Sources of investments ideas
- Scandals and crises. He finds great companies at a decent price usually during difficult times. Either:
- The company is facing a temporary scandal. Ex: in 1962, American Express was the victim of the salad oil scandal, lending money against non-existent assets, and its share plummeted while the core of the business remained solid.
- The industry is going through a temporary downturn. Ex: cyclical sectors like cars, housing, finances, etc.
- The country is in crisis: Ex: Turkey 2018-2022 crisis
- The world economy is in crisis. Ex: 2008 financial crisis
- Newspapers. He looks for negative events like company scandals, CEO sent to prison or resignation, market crisis, war events (like Pearl Harbor), major terrorist events (like 9/11), presidents resign or assassination, anything having a significant impact on a company, an industry, or a country, in newspapers like Fortune, Forbes, Wall Street Journal, Barron’s, BusinessWeek, etc. He also monitors in these newspapers if any other known value investor publicly invests in any company to get inspiration.

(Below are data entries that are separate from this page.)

(** * Artworks table with cross-page row selection (src/App.tsx)

    A shallow embedding of the [App] component: its state containers,
    the network read [fetchData], and the event handlers [loadPage],
    [handleCheckbox], [handleSelectAll], [selectRows] and
    [submitSelection], followed by the properties of the selection
    logic.

    Modelling conventions.
    - JavaScript numbers that the component manipulates are integers
      (identifiers, counters, page indices, totals); they are embedded
      as [Z].  [parseInt] rounds what it reads to a Number; the
      arithmetic of the handlers is exact, as it is on Numbers as long
      as the totals that the service announces stay below 2^53.
      [NaN], which only [parseInt] can produce here, is [None].
    - Texts are held as the bytes of their UTF-8 encoding.
    - [Set<number>] is a [gset Z].  Iteration order of the set is only
      observable through the text of the "Submitted" notification, which
      is kept symbolic.
    - A handler is a function from the state captured by the render in
      which it was created (its closure) to the state after all queued
      setters have been applied, together with the trace of effects
      (network reads, console output, notifications) it performed.
      This is the handler running to its end before anything else
      happens; [reachable] is built from such runs.  The two [async]
      handlers are also split at their reads ([loadPage_resume],
      [selectRows_resume]), and [astep] lets other events be handled
      while a read is in flight.
    - An event invokes the handler of the latest render, whose closure
      is the current state.  What the table library does with the
      handlers it was given at an earlier render is not modelled.
    - The remote service is an oracle [Remote]: [None] stands for a
      rejected [fetch] or a non-ok response, which make [fetchData]
      throw; a body that is returned has the shape of [ApiResponse].
    - [toastRef.current] is the mounted [Toast], so every
      [toastRef.current?.show] shows its notification. *)

From Stdlib Require Import ZArith String Ascii List Bool Lia.
From stdpp Require Import base gmap sets list strings.

Local Open Scope Z_scope.
#[local] Set Warnings "-clear-no-such-hyp".

(** ** JavaScript built-ins used by the component *)

Module JS.

(** A text is held as the bytes of its UTF-8 encoding.  The white
    space that [parseInt] skips is WhiteSpace and LineTerminator of
    ECMA-262: TAB, LF, VT, FF, CR and SP in one byte; U+00A0 in two;
    U+1680, U+2000 to U+200A, U+2028, U+2029, U+202F, U+205F, U+3000
    and U+FEFF in three. *)
Definition byte (c : ascii) : Z := Z.of_nat (nat_of_ascii c).

Definition isWhiteSpace (c : ascii) : bool :=
  let n := byte c in
  ((9 <=? n) && (n <=? 13)) || (n =? 32).

Definition isWhiteSpace2 (c1 c2 : ascii) : bool :=
  (byte c1 =? 194) && (byte c2 =? 160).

Definition isWhiteSpace3 (c1 c2 c3 : ascii) : bool :=
  let '(n1, n2, n3) := (byte c1, byte c2, byte c3) in
  ((n1 =? 225) && (n2 =? 154) && (n3 =? 128))
  || ((n1 =? 226) && (n2 =? 128)
      && (((128 <=? n3) && (n3 <=? 138)) || (n3 =? 168) || (n3 =? 169) || (n3 =? 175)))
  || ((n1 =? 226) && (n2 =? 129) && (n3 =? 159))
  || ((n1 =? 227) && (n2 =? 128) && (n3 =? 128))
  || ((n1 =? 239) && (n2 =? 187) && (n3 =? 191)).

Fixpoint trimStart (s : string) : string :=
  match s with
  | String c1 r1 =>
      if isWhiteSpace c1 then trimStart r1
      else
        match r1 with
        | String c2 r2 =>
            if isWhiteSpace2 c1 c2 then trimStart r2
            else
              match r2 with
              | String c3 r3 => if isWhiteSpace3 c1 c2 c3 then trimStart r3 else s
              | EmptyString => s
              end
        | EmptyString => s
        end
  | EmptyString => EmptyString
  end.

(** The Number value of a mathematical integer: itself below 2^53 in
    magnitude; otherwise rounded to 53 significant bits, ties to even.
    What rounds to 2^1024 or beyond is Infinity, for which 2^1024
    stands: it is above every finite number, as Infinity is. *)
Definition toNumber (z : Z) : Z :=
  let a := Z.abs z in
  if a <? 2 ^ 53 then z
  else
    let e := Z.log2 a - 52 in
    let q := a / 2 ^ e in
    let r := a mod 2 ^ e in
    let half := 2 ^ (e - 1) in
    let q := if (half <? r) || ((r =? half) && Z.odd q) then q + 1 else q in
    let m := q * 2 ^ e in
    Z.sgn z * (if 2 ^ 1024 <=? m then 2 ^ 1024 else m).

(** Value of an alphanumeric character as a digit: 0-9, a-z, A-Z. *)
Definition digitValue (c : ascii) : option Z :=
  let n := Z.of_nat (nat_of_ascii c) in
  if (48 <=? n) && (n <=? 57) then Some (n - 48)
  else if (97 <=? n) && (n <=? 122) then Some (n - 87)
  else if (65 <=? n) && (n <=? 90) then Some (n - 55)
  else None.

Definition radixDigit (R : Z) (c : ascii) : option Z :=
  match digitValue c with
  | Some d => if d <? R then Some d else None
  | None => None
  end.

- 13F reports. He monitors the quarterly 13F fillings (US-based filling for investors owning more than $100M of public US stocks) of known value investors, like Warren Buffett, Peter Lynch, Bill Ackman, etc. Since many opportunities in value investing stay open for months, some good ideas are still valid even after a couple of months of delays of these fillings.
- Stock screeners. On websites like Value Line, Barron’s, NYSE, he looks for stocks having either dividend yield above 10-12%, P/E between 3 and 6, P/B below 2, stocks at 52 weeks low, etc. It’s just a starting point before the deep investigation of their intrinsic value.
- Events and mastermind. He also spends time in events like the Value Investing Congress, or the annual Berkshire Hataway shareholders meeting, as a way to network and gather investment ideas with like-minded peers.
- That being said, like many value investors, when it comes to discussing investment ideas, he avoids making any commentary on any current investments. As Warren Buffett said: Despite our policy of candor, we will discuss our activities in marketable securities only to the extent legally required. Good investment ideas are rare, valuable, and subject to competitive appropriation just as good product or business acquisition ideas are.